There are a variety of mortgage products available in today’s real estate market, and usually, these mortgages offer two types of interest rates: adjustable and fixed. It’s important to understand the differences between fixed and adjustable-rate mortgages, in the context of current market conditions.

Adjustable rate mortgages are often referred to as ARMs. Over the term of the loan, the introductory interest rate will change in correspondence to the market index. For the homeowner, this means that the monthly mortgage payment will fluctuate based on the U.S economy. The interest rate will be adjusted periodically, as arranged in the terms of the loan. The lender will often cap how high the interest rates can go. Nevertheless, an ARM is a risky venture, as economic conditions are uncertain. Some buyers will use an ARM initially, then later sell their home or refinance. For long-term ownership, many home buyers find the unpredictability of an ARM unacceptable.

A fixed-rate mortgage offers the stability of having a set interest rate over the life of the loan. This type of loan is the most beneficial when interest rates in the economy are low. However, in an economy with higher interest rates, getting locked into a set interest rate is a disadvantage. This loan is generally considered the most desirable type of mortgage, though it’s always important to evaluate your own situation, and then determine the proper course of action for your mortgage purchase.
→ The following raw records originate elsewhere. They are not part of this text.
(* ===== verification/Spire.v ===== *)
(** * SPIRE handlers

    internal/groundcontrol/server/spire_handlers.go: registration of a
    satellite with SPIFFE, the status of the SPIRE integration and the list of
    agents.  The SPIRE server is reached through the methods of ServerClient. *)

From S2P Require Import Free Prelude GoLib Db DbFacts Prog Logic Runs Env Harbor CryptoLib Crypto Duration Spiffe.
From S2P Require Import Server Demo Satellites SatelliteFacts Registration.
From Stdlib Require Import Ascii.

#[local] Open Scope string_scope.

Record RegisterSatelliteRequest := mkRegisterSatelliteRequest {
  rsr_SatelliteName : string; rsr_Region : string; rsr_Selectors : list string;
  rsr_AttestationMethod : string; rsr_TTLSeconds : Z; rsr_ParentAgentID : string }.

Section Spire.
Context `{Server, GroundControl, PqText, Argon2, GoQuote}.

Definition spireStatusHandler : prog unit :=
  let enabled := match s_spiffeProvider with Some _ => true | None => s_spireClient end in
  WriteJSONResponse 200
    (match s_spiffeProvider with
     | Some td => PSpireStatus enabled td "sidecar" true
     | None =>
         if s_embeddedSpire then PSpireStatus enabled s_spireTrustDomain "embedded" s_spireClient
         else if s_spireClient then PSpireStatus enabled s_spireTrustDomain "external" true
         else PSpireStatus enabled "" "" false
     end).

Definition listSpireAgentsHandler (attestation_type : string) : prog unit :=
  if negb s_spireClient then HandleAppError (fail "SPIRE server not configured" 503)
  else
    let? agents := call (ListAgents attestation_type)
      catch (fun _ => HandleAppError (fail "Failed to list agents" 500)) in
    WriteJSONResponse 200 (PAgents agents).

(** The first selector without a colon *)
Definition bad_selector (l : list string) : option string :=
  List.find (fun sel => negb (Go.contains sel ":")) l.

(** The checks of the request, in order: the error of the first that fails *)
Definition spiffe_request_error (req : RegisterSatelliteRequest) : option goerr :=
  if String.eqb (rsr_SatelliteName req) "" then Some (fail "satellite_name is required" 400)
  else match rsr_Selectors req with
  | [] => Some (fail "selectors is required" 400)
  | _ =>
      match bad_selector (rsr_Selectors req) with
      | Some sel => Some (fail ("invalid selector format " +:+ go_quote sel +:+ ": must contain ':'") 400)
      | None =>
          if negb (existsb (String.eqb (rsr_AttestationMethod req)) ["join_token"; "x509pop"; "sshpop"])
          then Some (fail "attestation_method must be one of: join_token, x509pop, sshpop" 400)
          else if String.eqb (rsr_AttestationMethod req) "sshpop" &&
                  String.eqb (rsr_ParentAgentID req) ""
          then Some (fail "parent_agent_id is required for sshpop attestation" 400)
          else None
      end
  end.

Definition default_region (req : RegisterSatelliteRequest) : string :=
  if String.eqb (rsr_Region req) "" then "default" else rsr_Region req.

Definition clamp_ttl (ttl : Z) : Z :=
  let ttl := if (ttl <=? 0)%Z then 600%Z else ttl in
  if (86400 <? ttl)%Z then 86400%Z else ttl.

(** The agent with the expected selector; "" when there is none.  The loops
    stop at the first agent whose SPIFFE id is then not empty. *)
Fixpoint find_agent (expected : string) (agents : list AgentInfo) : string :=
  match agents with
  | [] => ""
  | a :: rest =>
      if existsb (String.eqb expected) (ag_selectors a) && negb (String.eqb (ag_spiffe_id a) "")
      then ag_spiffe_id a else find_agent expected rest
  end.

(** The parent agent, with the join token and its expiry when one is made *)
Definition spiffe_agent (req : RegisterSatelliteRequest)
    : prog (result (string * string * option Z)) :=
  if String.eqb (rsr_AttestationMethod req) "join_token" then
    let agent := "spiffe://" +:+ s_spireTrustDomain +:+ "/agent/" +:+ rsr_SatelliteName req in
    let ttl := (clamp_ttl (rsr_TTLSeconds req) * second)%Z in
    let? token := call (CreateJoinToken agent ttl)
      catch (fun _ => throw (fail "Failed to create join token" 500)) in
    let* now := time_now in
    ok (agent, token, Some (now + ttl)%Z)
  else if String.eqb (rsr_AttestationMethod req) "x509pop" then
    if negb (String.eqb (rsr_ParentAgentID req) "") then ok (rsr_ParentAgentID req, "", None)
    else
      let? agents := call (ListAgents "x509pop")
        catch (fun _ => throw (fail "Failed to list agents" 500)) in
      let expected := "x509pop:subject:cn:" +:+ rsr_SatelliteName req in
      let agent := find_agent expected agents in
      if String.eqb agent ""
      then throw (fail ("no x509pop agent found with selector " +:+ go_quote expected) 404)
      else ok (agent, "", None)
  else ok (rsr_ParentAgentID req, "", None).

Definition workload_id (req : RegisterSatelliteRequest) : string :=
  "spiffe://" +:+ s_spireTrustDomain +:+ "/satellite/region/" +:+ default_region req +:+ "/"
    +:+ rsr_SatelliteName req.

Definition spiffe_registered (req : RegisterSatelliteRequest) (agent : string * string * option Z)
    : prog unit :=
  let '(agentID, joinToken, expiresAt) := agent in
  WriteJSONResponse 200
    (PSpiffeRegistered (rsr_SatelliteName req) (default_region req) (workload_id req) agentID
       joinToken expiresAt s_spireServerAddress s_spireServerPort s_spireTrustDomain).

(** The cleanup of an uncommitted registration *)
Definition cleanup_entry (entryID : string) (harborRobotID : Z) : prog unit :=
  call (DeleteWorkloadEntry entryID) ;;; cleanupRobot harborRobotID.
In addition to fixed-rate loans and ARMs, lenders offer many other products such as: Reverse Mortgages, Interest-only loans, and Mortgage buy-downs.

A well-trained mortgage agent will be able to help you evaluate the loan choices, based on your unique circumstances.

Selecting the Right Lender is Essential when Purchasing a Mortgage

When deciding upon a new mortgage lender, consider the following carefully:

• Always speak with more than one lender; the interest rates that you are offered may vary significantly.

• Find a mortgage agent who patiently and responsibly answers all of your questions.

• Compare the different types of mortgages available to you by weighing their advantages and disadvantages.

• Have a detailed understanding of ALL the expenses involved in your mortgage, including closing costs.

• Investigate the reputation of the company with whom you are working.

• Have a copy of your credit report, understand it’s content and clean up any issues that may be effecting your FICO score.

• Carefully consider the monthly payment, the total cost of your mortgage, and your financial goals, when making your decision.

• Lock in your rate!

Your selection of a mortgage product and provider will impact your financial life and future. Take the time to educate yourself and determine the most prudent course of action.